In April 2017, published studies were identified through searches of 4 bibliographic databases: Medline, Science Citation Index Expanded, the Cochrane Library, and ScienceDirect. Studies were included if they provided diagnostic accuracy data (sensitivity and specificity) for any HIT method with reference to any other vestibular test or clinical diagnosis in patients with vestibular symptoms. Study key characteristics were extracted, and the current literature was described narratively. All analysis took place between June 2017 and July 2018.
We identified a total of 27 diagnostic studies (including 3821 participants). There were disagreements between diagnostic test accuracy data both within and between studies when different HIT methods were compared with other diagnostic procedures. The proportion of correctly identified people having the disease (sensitivity) ranged between 0% and 100% (median, 41%), whereas the proportion of correctly identified people without the disease (specificity) was higher and ranged between 56% and 100% (median, 94%).
Based on the studies included in this review, sensitivity, specificity, and, more importantly, the risk of misdiagnosis and associated undertreatment or overtreatment cannot be reliably estimated by HIT methods for patients with vestibular symptoms. We recommend that further diagnostic studies consider (1) multiple possible underlying causes of vestibular symptoms and multiple test thresholds, (2) a representative sample of patients with and without the disease, and (3) reporting guidelines for diagnostic test accuracy studies.
前庭症状是全球医学中最常见的主诉之一。这些症状表现出的潜在疾病通常与前庭眼反射功能障碍有关,可以通过不同的诊断程序进行评估。近年来,越来越多的比较各种头部脉冲测试(HIT)方法与其他诊断程序的诊断测试准确性研究发表,但尚未进行系统评价。
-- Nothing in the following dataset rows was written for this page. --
(** X3. [resize(n)] with [n] below [2^32] gives size [n], keeps the records
    at the positions below both the old size and [n], and makes every new
    position read as the value-initialised record. *)
Theorem resize_keeps_prefix_and_value_initialises L (c : Container L)
    (n : Z) :
  consistent c -> 0 <= n < unsigned_modulus ->
  size (resize init c n) = n /\
  (forall j, 0 <= j < n -> j < size c ->
             read_at (resize init c n) j = read_at c j) /\
  (forall j, size c <= j < n ->
             read_at (resize init c n) j = Some (TItem_init den init Types)).
Proof.
  intros Hc Hn. pose proof (size_nonneg_container c) as H0.
  split; [now apply size_resize_small|]. split.
  - intros j Hj Hlt.
    rewrite (@read_at_resize ty den init T0 Ts L c n j Hc Hn Hj).
    apply Z.ltb_lt in Hlt. now rewrite Hlt.
  - intros j Hj.
    rewrite (@read_at_resize ty den init T0 Ts L c n j Hc Hn) by lia.
    destruct (j <? size c) eqn:E; [apply Z.ltb_lt in E; lia|reflexivity].
Qed.

(** X4. A container constructed with a size [N] below [2^32] has size [N]
    and shows the value-initialised record at each of its [N] positions, in
    both layouts. *)
Theorem ctor_value_initialises L (N : Z) :
  0 <= N < unsigned_modulus ->
  size (ctor L N) = N /\
  (forall j, 0 <= j < N ->
             read_at (ctor L N) j = Some (TItem_init den init Types)) /\
  observe (ctor L N) =
  repeat (Some (TItem_init den init Types)) (Z.to_nat N).
Proof.
  intros HN.
  assert (Hs : size (ctor L N) = N) by now apply size_resize_small.
  assert (Hr : forall j, 0 <= j < N ->
                 read_at (ctor L N) j = Some (TItem_init den init Types)).
  { intros j Hj. unfold BaseContainer_ctor.
    rewrite (@read_at_resize ty den init T0 Ts L (empty L) N j
               (consistent_empty L) HN Hj).
    rewrite size_empty.
    destruct (j <? 0) eqn:E; [apply Z.ltb_lt in E; lia|reflexivity]. }
  split; [exact Hs|]. split; [exact Hr|].
  unfold observe. rewrite Hs.
  rewrite map_const_repeat with (x := Some (TItem_init den init Types)).
  - unfold positions. now rewrite length_map, length_seq.
  - intros j Hj. apply positions_in in Hj. now apply Hr.
Qed.
(** *** initProcStats *)

Lemma initProcStats_body_cases (pid : Z) (t : Topbeat) (s : Sys) :
  let r := initProcStats_body pid t s in
  exists new, trace (snd r) = trace s ++ Call (CallGetProcess pid) :: new /\
    List.filter is_enumeration new = [] /\ List.filter is_pacing new = [] /\
    List.filter is_send new = [] /\
    (fst r = t \/ exists p, fst r = set_procsMap (<[Process.Pid p := p]> (procsMap t)) t).
Proof.
  unfold initProcStats_body. run_monad.
  destruct (GetProcess pid (world s)) as [[process|err] w]; simpl.
  - exists []. repeat split; eauto.
  - rewrite <- app_assoc. eexists. split; [reflexivity|]. simpl. auto.
Qed.

Lemma for_range_initProcStats_trace (pids : list Z) (t : Topbeat) (s : Sys) :
  let r := for_range pids initProcStats_body t s in
  set_procsMap (procsMap t) (fst r) = t /\
  (keyed (procsMap t) -> keyed (procsMap (fst r))) /\
  exists new, trace (snd r) = trace s ++ new /\
    List.filter is_enumeration new = List.map (fun pid => Call (CallGetProcess pid)) pids /\
    List.filter is_pacing new = [] /\ List.filter is_send new = [].
Proof.
  revert t s. induction pids as [|pid pids IH]; intros t s; cbv zeta.
  - simpl. split; [destruct t; reflexivity|]. split; [auto|].
    exists []. rewrite app_nil_r. simpl. auto.
  - simpl. unfold mbind, M_bind, bind.
    destruct (initProcStats_body_cases pid t s) as (n1 & T1 & En1 & Sl1 & Se1 & C1).
    destruct (initProcStats_body pid t s) as [t1 s1]. cbn [fst snd] in *.
    destruct (IH t1 s1) as (F2 & K2 & n2 & T2 & En2 & Sl2 & Se2).
    destruct (for_range pids initProcStats_body t1 s1) as [t2 s2]. cbn [fst snd] in *.
    assert (Ht1 : set_procsMap (procsMap t) t1 = t /\
                  (keyed (procsMap t) -> keyed (procsMap t1))).
    { destruct C1 as [-> | (p & ->)].
      - split; [destruct t; reflexivity | auto].
      - split; [destruct t; reflexivity|]. simpl. apply keyed_insert. }
    destruct Ht1 as (F1 & K1).
    split; [rewrite <- F1 at 2; rewrite <- F2; destruct t2; reflexivity|].
    split; [auto|].
    exists (Call (CallGetProcess pid) :: n1 ++ n2).
    split; [rewrite T2, T1, <- app_assoc; reflexivity|].
    simpl. rewrite !List.filter_app, En1, En2, Sl1, Sl2, Se1, Se2. auto.
Qed.
(** * A to-do list screen: task collection, edit draft and persistence

    Shallow embedding of the React Native component [App] of [src/App.js]
    (and of its animated variant), together with the parts of the JavaScript
    platform the component calls: [String.prototype.trim], [Date.now],
    [Number.prototype.toString], [JSON.stringify], [JSON.parse] and the
    [AsyncStorage] key-value store.

    JavaScript strings are sequences of UTF-16 code units; a code unit is
    modelled as an [N] below [65536]. *)

From Stdlib Require Import ZArith NArith Ascii String DecimalString DecimalZ.
From stdpp Require Import base option list gmap.

Set Warnings "-register-all".

Local Open Scope N_scope.

(** ** Strings *)

Abbreviation code_unit := N (only parsing).
Abbreviation jsstring := (list N) (only parsing).

(** An ASCII literal of the source as a string of code units. *)
Definition str (s : string) : jsstring :=
  N_of_ascii <$> list_ascii_of_string s.

(** A JSON text written with apostrophes where it has double quotes. *)
Definition json_text (s : string) : jsstring :=
  (λ c, if c =? 39 then 34 else c) <$> str s.

(** Every code unit of a string fits 16 bits. *)
Definition well_formed (s : jsstring) : Prop := Forall (λ c, c < 65536) s.

(** [ToBoolean] of a string: the empty string is the only falsy one. *)
Definition truthy (s : jsstring) : bool :=
  match s with
  | [] => false
  | _ :: _ => true
  end.

(** The code points [String.prototype.trim] strips: ECMAScript's WhiteSpace
    (TAB, VT, FF, ZWNBSP and the space separators) and LineTerminator
    (LF, CR, LS, PS). *)
Definition is_white_space (c : code_unit) : bool :=
  (c =? 0x0009) || (c =? 0x000A) || (c =? 0x000B) || (c =? 0x000C)
  || (c =? 0x000D) || (c =? 0x0020) || (c =? 0x00A0) || (c =? 0x1680)
  || ((0x2000 <=? c) && (c <=? 0x200A))
  || (c =? 0x2028) || (c =? 0x2029) || (c =? 0x202F) || (c =? 0x205F)
  || (c =? 0x3000) || (c =? 0xFEFF).

Fixpoint trimStart (s : jsstring) : jsstring :=
  match s with
  | c :: s' => if is_white_space c then trimStart s' else s
  | [] => []
  end.

Definition trimEnd (s : jsstring) : jsstring := rev (trimStart (rev s)).

Definition trim (s : jsstring) : jsstring := trimEnd (trimStart s).

(** [Date.now().toString()]: the clock reading is an integral number of
    milliseconds (of magnitude at most 8.64e15), which
    [Number.prototype.toString] renders as its decimal numeral. *)
Definition toString (n : Z) : jsstring :=
  str (NilEmpty.string_of_int (Z.to_int n)).

(** ** Tasks and the component state *)

Record Task := mkTask {
  id : jsstring;
  text : jsstring;
  checked : bool;
}.

#[global] Instance Task_eq_dec : EqDecision Task.
Proof. solve_decision. Defined.

(** The four [useState] slots of [App]. *)
Record State := mkState {
  task : jsstring;
  tasks : list Task;
  modalVisible : bool;
  selectedTask : option Task;
}.

(** [useState('')], [useState([])], [useState(false)], [useState(null)]. *)
Definition initial : State :=
  {| task := []; tasks := []; modalVisible := false; selectedTask := None |}.

Definition setTask (v : jsstring) (st : State) : State :=
  {| task := v; tasks := tasks st;
     modalVisible := modalVisible st; selectedTask := selectedTask st |}.

(** [setTasks] in its updater form, [setTasks((prevTasks) => ...)]; a plain
    [setTasks(v)] computed from the rendered [tasks] is the same update when
    a handler runs on the latest render. *)
Definition setTasks (f : list Task → list Task) (st : State) : State :=
  {| task := task st; tasks := f (tasks st);
     modalVisible := modalVisible st; selectedTask := selectedTask st |}.

Definition setModalVisible (v : bool) (st : State) : State :=
  {| task := task st; tasks := tasks st;
     modalVisible := v; selectedTask := selectedTask st |}.

Definition setSelectedTask (f : option Task → option Task) (st : State) : State :=
  {| task := task st; tasks := tasks st;
     modalVisible := modalVisible st; selectedTask := f (selectedTask st) |}.

(** ** Event handlers *)

(** [addTask]; [now] is what [Date.now()] returns during the call. *)
Definition addTask (now : Z) (st : State) : State :=
  if truthy (trim (task st)) then
    let newTask := {| id := toString now; text := task st; checked := false |} in
    setTask [] (setTasks (λ _, tasks st ++ [newTask]) st)
  else st.

Definition openTaskModal (task : Task) (st : State) : State :=
  setModalVisible true (setSelectedTask (λ _, Some task) st).

Definition deleteTask (taskId : jsstring) (st : State) : State :=
  setTasks (λ _, filter (λ item, id item ≠ taskId) (tasks st)) st.

Definition saveTaskEdit (editedTask : Task) (st : State) : State :=
  setModalVisible false
    (setTasks (λ prevTasks,
       (λ task, if decide (id task = id editedTask)
                then {| id := id task; text := text editedTask;
                        checked := checked task |}
                else task) <$> prevTasks) st).

Definition checkOff (taskId : jsstring) (st : State) : State :=
  setTasks (λ prevTasks,
    (λ task, if decide (id task = taskId)
             then {| id := id task; text := text task;
                     checked := negb (checked task) |}
             else task) <$> prevTasks) st.

(** The inline handlers of the JSX tree. *)

(** [onChangeText={(text) => setTask(text)}] of the add input. *)
Definition onChangeText (text : jsstring) (st : State) : State :=
  setTask text st.

(** [onChangeText] of the modal input,
    [setSelectedTask((prev) => ({ ...prev, text }))]. The input is rendered
    under [selectedTask && ...], so [prev] is a task whenever it fires. *)
Definition onChangeModalText (text : jsstring) (st : State) : State :=
  setSelectedTask (λ prev,
    (λ prev, {| id := id prev; text := text; checked := checked prev |})
      <$> prev) st.

(** [onPress={() => saveTaskEdit(selectedTask)}], rendered under
    [selectedTask && ...] as well. *)
Definition onPressSave (st : State) : State :=
  match selectedTask st with
  | Some draft => saveTaskEdit draft st
  | None => st
  end.

(** [onPress={() => setModalVisible(false)}]. *)
Definition onPressCancel (st : State) : State :=
  setModalVisible false st.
进行范围界定综述,并描述呈现前庭症状患者不断增加的诊断研究的关键特征。
2017 年 4 月,通过对 4 个文献数据库(Medline、科学引文索引扩展版、Cochrane 图书馆和 ScienceDirect)进行检索,确定了已发表的研究。如果研究提供了任何 HIT 方法的诊断准确性数据(敏感性和特异性),并将其与前庭症状患者的任何其他前庭测试或临床诊断进行了比较,则将这些研究纳入。提取了研究的关键特征,并对当前文献进行了叙述性描述。所有分析均于 2017 年 6 月至 2018 年 7 月进行。
我们共确定了 27 项诊断研究(包括 3821 名参与者)。当比较不同的 HIT 方法与其他诊断程序时,研究内和研究间的诊断测试准确性数据存在分歧。患有疾病的人的正确识别比例(敏感性)在 0%至 100%之间(中位数为 41%),而没有疾病的人的正确识别比例(特异性)更高,在 56%至 100%之间(中位数为 94%)。
基于本综述中纳入的研究,不能通过 HIT 方法可靠地估计前庭症状患者的敏感性、特异性,更重要的是,误诊的风险以及相关的治疗不足或过度治疗。我们建议进一步的诊断研究考虑(1)前庭症状的多种可能潜在原因和多种测试阈值,(2)有和没有疾病的患者的代表性样本,以及(3)诊断测试准确性研究的报告指南。